Use of restraint protocols should undergo quality improvement review with specific filters for: (1) the appropriateness of restraint for the patient, (2) the type of restraint(s) utilized, (3) the care provided to the patient during transport, and (4) documentation of the episode of care. EMS agencies should consider reviewing every case of patient restraint for compliance with the restraint protocol.

Law enforcement officers should be involved in all cases when a patient poses a threat to EMS personnel or others. If law enforcement is not immediately available, EMS personnel should retreat to a safe place and await the arrival of law enforcement.
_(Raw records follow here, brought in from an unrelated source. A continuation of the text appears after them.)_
(** The two ends of the range: the halves touch at [g = 0] and are furthest
    apart at [g = 1]. *)
Lemma updateBiPyramidGap_in_range_witness :
  (upperOffset (updateBiPyramidGap 0 (init 1280 720)) = biPyramidHeight / 2 + 0 / 2
   /\ lowerOffset (updateBiPyramidGap 0 (init 1280 720))
      = - (biPyramidHeight / 2 + 0 / 2)
   /\ lowerOffset (updateBiPyramidGap 0 (init 1280 720))
      = - upperOffset (updateBiPyramidGap 0 (init 1280 720))
   /\ upperOffset (step (init 1280 720) (Gui (SetBiPyramidGap 0)))
      = biPyramidHeight / 2 + 0 / 2
   /\ lowerOffset (step (init 1280 720) (Gui (SetBiPyramidGap 0)))
      = - upperOffset (step (init 1280 720) (Gui (SetBiPyramidGap 0))))
  /\
  (upperOffset (updateBiPyramidGap 1 (init 1280 720)) = biPyramidHeight / 2 + 1 / 2
   /\ lowerOffset (updateBiPyramidGap 1 (init 1280 720))
      = - (biPyramidHeight / 2 + 1 / 2)
   /\ lowerOffset (updateBiPyramidGap 1 (init 1280 720))
      = - upperOffset (updateBiPyramidGap 1 (init 1280 720))
   /\ upperOffset (step (init 1280 720) (Gui (SetBiPyramidGap 1)))
      = biPyramidHeight / 2 + 1 / 2
   /\ lowerOffset (step (init 1280 720) (Gui (SetBiPyramidGap 1)))
      = - upperOffset (step (init 1280 720) (Gui (SetBiPyramidGap 1)))).
Proof.
  split.
  - apply (updateBiPyramidGap_in_range (init 1280 720) 0); reflexivity.
  - apply (updateBiPyramidGap_in_range (init 1280 720) 1); reflexivity.
Defined.

Example gap_ends_in_numbers :
  upperOffset (updateBiPyramidGap 0 (init 1280 720)) = 0.97500000000000009
  /\ lowerOffset (updateBiPyramidGap 0 (init 1280 720)) = -0.97500000000000009
  /\ upperOffset (updateBiPyramidGap 1 (init 1280 720)) = 1.4750000000000001
  /\ lowerOffset (updateBiPyramidGap 1 (init 1280 720)) = -1.4750000000000001.
Proof. repeat split. Qed.

(** C10.  [updateBiPyramidGap] does not clamp: whatever number it is given,
    inside [0,1] or not, it stores that number, puts the upper half at
    [height/2 + g/2] and the lower half at the negation of that. *)
Theorem updateBiPyramidGap_unclamped_symmetric :
  forall (st : State) (g : number),
    biPyramidGap (updateBiPyramidGap g st) = g
    /\ upperOffset (updateBiPyramidGap g st) = biPyramidHeight / 2 + g / 2
    /\ lowerOffset (updateBiPyramidGap g st)
       = - (biPyramidHeight / 2 + g / 2)
    /\ lowerOffset (updateBiPyramidGap g st)
       = - upperOffset (updateBiPyramidGap g st).
Proof.
  intros st g.
  destruct (updateBiPyramidGap_offsets st g) as [Hu Hl].
  rewrite Hl, Hu. repeat split.
Qed.

Example gap_outside_range :
  upperOffset (updateBiPyramidGap (-1) (init 1280 720)) = 0.47500000000000009
  /\ lowerOffset (updateBiPyramidGap (-1) (init 1280 720))
     = -0.47500000000000009
  /\ upperOffset (updateBiPyramidGap 3 (init 1280 720)) = 2.4750000000000001
  /\ lowerOffset (updateBiPyramidGap 3 (init 1280 720)) = -2.4750000000000001.
Proof. repeat split. Qed.

(** ** Auto-rotation *)

(** What one run of [animate] does to the prism group's rotation. *)
Lemma animate_rotation (st : State) :
  rotation (prismGroup (animate st))
  = if Settings.autoRotate (settings st) && negb (isDragging st)
    then Euler.set_y
           (rotationY st + Settings.autoRotateSpeed (settings st) * 0.01)
           (rotation (prismGroup st))
    else rotation (prismGroup st).
Proof.
  unfold animate, rotationY.
  destruct (Settings.autoRotate (settings st) && negb (isDragging st));
    reflexivity.
Qed.

(** It changes neither the auto-rotate controls nor the drag flag. *)
Lemma animate_controls (st : State) :
  Settings.autoRotate (settings (animate st))
  = Settings.autoRotate (settings st)
  /\ Settings.autoRotateSpeed (settings (animate st))
     = Settings.autoRotateSpeed (settings st)
  /\ isDragging (animate st) = isDragging st.
Proof.
  unfold animate.
  destruct (Settings.autoRotate (settings st) && negb (isDragging st));
    repeat split.
Qed.

Lemma run_ticks_succ (st : State) (n : nat) :
  run st (repeat AnimationFrame (S n))
  = run (animate st) (repeat AnimationFrame n).
Proof. reflexivity. Qed.

(** C5 (as amended).  Over [n] consecutive animation ticks, with auto-rotate
    enabled and no drag in progress, the Y angle is the result of applying
    the update [y := y + speed * 0.01] [n] times, each addition rounded as
    binary64 addition is; with auto-rotate off or a drag in progress the
    Y angle does not move, whatever the speed.  X and Z never move.  One
    tick is the case [n = 1]. *)
Theorem auto_rotate_ticks :
  forall (st : State) (n : nat),
    rotationY (run st (repeat AnimationFrame n))
    = (if Settings.autoRotate (settings st) && negb (isDragging st)
       then Nat.iter n
              (fun y => y + Settings.autoRotateSpeed (settings st) * 0.01)
              (rotationY st)
       else rotationY st)
    /\ rotationX (run st (repeat AnimationFrame n)) = rotationX st
    /\ rotationZ (run st (repeat AnimationFrame n)) = rotationZ st
    /\ rotationY (step st AnimationFrame)
       = (if Settings.autoRotate (settings st) && negb (isDragging st)
          then rotationY st + Settings.autoRotateSpeed (settings st) * 0.01
          else rotationY st).
Proof.
  intros st n.
  assert (Hone :
    rotationY (step st AnimationFrame)
    = (if Settings.autoRotate (settings st) && negb (isDragging st)
       then rotationY st + Settings.autoRotateSpeed (settings st) * 0.01
       else rotationY st)).
  { unfold rotationY at 1. unfold step. rewrite animate_rotation.
    destruct (Settings.autoRotate (settings st) && negb (isDragging st));
      reflexivity. }
  split; [ | split; [ | split; [ | exact Hone ] ] ]; clear Hone.
  - revert st. induction n as [ | n IH]; intros st.
    + destruct (Settings.autoRotate (settings st) && negb (isDragging st));
        reflexivity.
    + rewrite run_ticks_succ, IH.
      destruct (animate_controls st) as (-> & -> & ->).
      unfold rotationY at 1 2. rewrite animate_rotation.
      destruct (Settings.autoRotate (settings st) && negb (isDragging st)).
      * rewrite Nat.iter_succ_r. reflexivity.
      * reflexivity.
  - revert st. induction n as [ | n IH]; intros st.
    + reflexivity.
    + rewrite run_ticks_succ, IH.
      unfold rotationX. rewrite animate_rotation.
      destruct (Settings.autoRotate (settings st) && negb (isDragging st));
        reflexivity.
  - revert st. induction n as [ | n IH]; intros st.
    + reflexivity.
    + rewrite run_ticks_succ, IH.
      unfold rotationZ. rewrite animate_rotation.
      destruct (Settings.autoRotate (settings st) && negb (isDragging st));
        reflexivity.
Qed.

(** While the pointer is down, ticks leave the whole rotation alone. *)
Lemma ticks_while_dragging (st : State) (n : nat) :
  isDragging st = true ->
  rotation (prismGroup (run st (repeat AnimationFrame n)))
  = rotation (prismGroup st).
Proof.
  revert st. induction n as [ | n IH]; intros st Hdrag.
  - reflexivity.
  - rewrite run_ticks_succ, IH.
    + rewrite animate_rotation, Hdrag, andb_false_r. reflexivity.
    + destruct (animate_controls st) as (_ & _ & ->). exact Hdrag.
Qed.

(** C5 as originally worded does not hold on binary64 numbers.  From the
    freshly loaded page (auto-rotate on, speed 0.3, no drag), 21 ticks take
    the Y angle from [Math.PI / 4] to 0.84839816339744833, whereas
    [Math.PI / 4 + 21 * 0.3 * 0.01] is 0.84839816339744822; nor is the
    difference of the two angles the number [21 * 0.3 * 0.01]. *)
Lemma auto_rotate_exact_multiple_counterexample :
  let st := init 1280 720 in
  let st' := run st (repeat AnimationFrame 21) in
  Settings.autoRotate (settings st) = true
  /\ isDragging st = false
  /\ Settings.autoRotateSpeed (settings st) = 0.3
  /\ rotationY st' = 0.84839816339744833
  /\ rotationY st' <> rotationY st + 21 * 0.3 * 0.01
  /\ rotationY st' <> rotationY st + 21 * (0.3 * 0.01)
  /\ rotationY st' - rotationY st <> 21 * 0.3 * 0.01.
Proof.
  cbv zeta.
  split; [ reflexivity | ].
  split; [ reflexivity | ].
  split; [ reflexivity | ].
  split; [ vm_compute; reflexivity | ].
  split; [ | split ].
  - float_neq 0.84839816339744822.
  - float_neq 0.84839816339744822.
  - float_neq 0.063.
Qed.

(** ** Dragging *)

Lemma onMouseDown_effect (st : State) (a b : number) :
  isDragging (step st (MouseDown a b)) = true
  /\ previousMousePosition (step st (MouseDown a b)) = Point.mk a b
  /\ rotation (prismGroup (step st (MouseDown a b)))
     = rotation (prismGroup st).
Proof. repeat split. Qed.

(** A pointer move during a drag, field by field. *)
Lemma onMouseMove_dragging (st : State) (x y : number) :
  isDragging st = true ->
  rotation (prismGroup (onMouseMove x y st))
  = Euler.mk
      (rotationX st + (y - Point.y (previousMousePosition st)) * 0.005)
      (rotationY st + (x - Point.x (previousMousePosition st)) * 0.005)
      (rotationZ st)
  /\ previousMousePosition (onMouseMove x y st) = Point.mk x y
  /\ isDragging (onMouseMove x y st) = true.
Proof.
  intros Hdrag.
  unfold onMouseMove, rotationX, rotationY, rotationZ. rewrite Hdrag.
  vm_compute. repeat split. exact Hdrag.
Qed.

Lemma drag_example (st : State) :
  rotationY (run st [MouseDown 100 100; MouseMove 110 115])
  = rotationY st + 0.05
  /\ rotationX (run st [MouseDown 100 100; MouseMove 110 115])
     = rotationX st + 0.075.
Proof.
  assert (Hdown : isDragging (onMouseDown 100 100 st) = true) by reflexivity.
  destruct (onMouseMove_dragging _ 110 115 Hdown) as (Hrot & _ & _).
  change (run st [MouseDown 100 100; MouseMove 110 115])
    with (onMouseMove 110 115 (onMouseDown 100 100 st)).
  unfold rotationX at 1, rotationY at 1.
  rewrite Hrot. split; reflexivity.
Qed.

(** C6.  While dragging, a pointer move to [(x, y)] adds
    [(x - previous x) * 0.005] to the Y angle and
    [(y - previous y) * 0.005] to the X angle, leaves Z alone, and becomes
    the position the next move is measured from, just as the pointer-down
    position is for the first move.  Pointer-down at (100,100) followed by a
    move to (110,115) adds 0.05 to the Y angle and 0.075 to the X angle. *)
Theorem drag_applies_scaled_deltas :
  forall (st : State) (x y : number),
    isDragging st = true ->
    rotationY (step st (MouseMove x y))
    = rotationY st + (x - Point.x (previousMousePosition st)) * 0.005
    /\ rotationX (step st (MouseMove x y))
       = rotationX st + (y - Point.y (previousMousePosition st)) * 0.005
    /\ rotationZ (step st (MouseMove x y)) = rotationZ st
    /\ previousMousePosition (step st (MouseMove x y)) = Point.mk x y
    /\ (forall a b : number,
          isDragging (step st (MouseDown a b)) = true
          /\ previousMousePosition (step st (MouseDown a b)) = Point.mk a b)
    /\ rotationY (run st [MouseDown 100 100; MouseMove 110 115])
       = rotationY st + 0.05
    /\ rotationX (run st [MouseDown 100 100; MouseMove 110 115])
       = rotationX st + 0.075.
Proof.
  intros st x y Hdrag.
  destruct (onMouseMove_dragging st x y Hdrag) as (Hrot & Hprev & _).
  destruct (drag_example st) as (Hey & Hex).
  change (step st (MouseMove x y)) with (onMouseMove x y st).
  unfold rotationX at 1, rotationY at 1, rotationZ at 1.
  rewrite Hrot, Hprev, Hey, Hex.
  repeat split.
Qed.

Lemma drag_applies_scaled_deltas_witness :
  let st := step (init 1280 720) (MouseDown 100 100) in
  rotationY (step st (MouseMove 110 115))
  = rotationY st + (110 - Point.x (previousMousePosition st)) * 0.005
  /\ rotationX (step st (MouseMove 110 115))
     = rotationX st + (115 - Point.y (previousMousePosition st)) * 0.005
  /\ rotationZ (step st (MouseMove 110 115)) = rotationZ st
  /\ previousMousePosition (step st (MouseMove 110 115)) = Point.mk 110 115
  /\ (forall a b : number,
        isDragging (step st (MouseDown a b)) = true
        /\ previousMousePosition (step st (MouseDown a b)) = Point.mk a b)
  /\ rotationY (run st [MouseDown 100 100; MouseMove 110 115])
     = rotationY st + 0.05
  /\ rotationX (run st [MouseDown 100 100; MouseMove 110 115])
     = rotationX st + 0.075.
Proof.
  apply (drag_applies_scaled_deltas
           (step (init 1280 720) (MouseDown 100 100)) 110 115).
  reflexivity.
Defined.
If there is no option for retreat, EMS personnel may use reasonable force to defend themselves against an attack.

Local law enforcement restraint policies/practices may differ from EMS-based restraint protocols, but both agencies should recognize their roles and work cooperatively and proactively to ensure the safe care of EMS patients when application of restraint(s) is necessary.

In some situations, it may be necessary for law enforcement to apply law enforcement-based restraint techniques or technologies that are not sanctioned by EMS protocols to people that are also in need of, or develop a need for, EMS assessment and intervention. When such events occur, a law enforcement officer must remain available to the EMS provider, and EMS personnel must assure that the patient is clinically assessed, treated, and reassessed based upon an EMS agency's relevant restraint and other clinical protocols.

If a law-enforcement based restraint intervention must be continued during patient care and transport, but is otherwise not sanctioned for use by EMS providers, a law enforcement officer should either: (1) accompany the patient and EMS provider during transport to definitive care, or (2) the law-enforcement based restraint intervention should, when appropriate, be discontinued in favor of an appropriate and sanctioned EMS-based restraint intervention. Patients under police custody or who are under arrest, must always have an law enforcement officer present during EMS transport.

Notes

1 For the purposes of this document the terms, chemical restraint, pharmacologic restraint, chemical augmentation of behavior, pharmacologic augmentation of behavior, are considered interchangeable.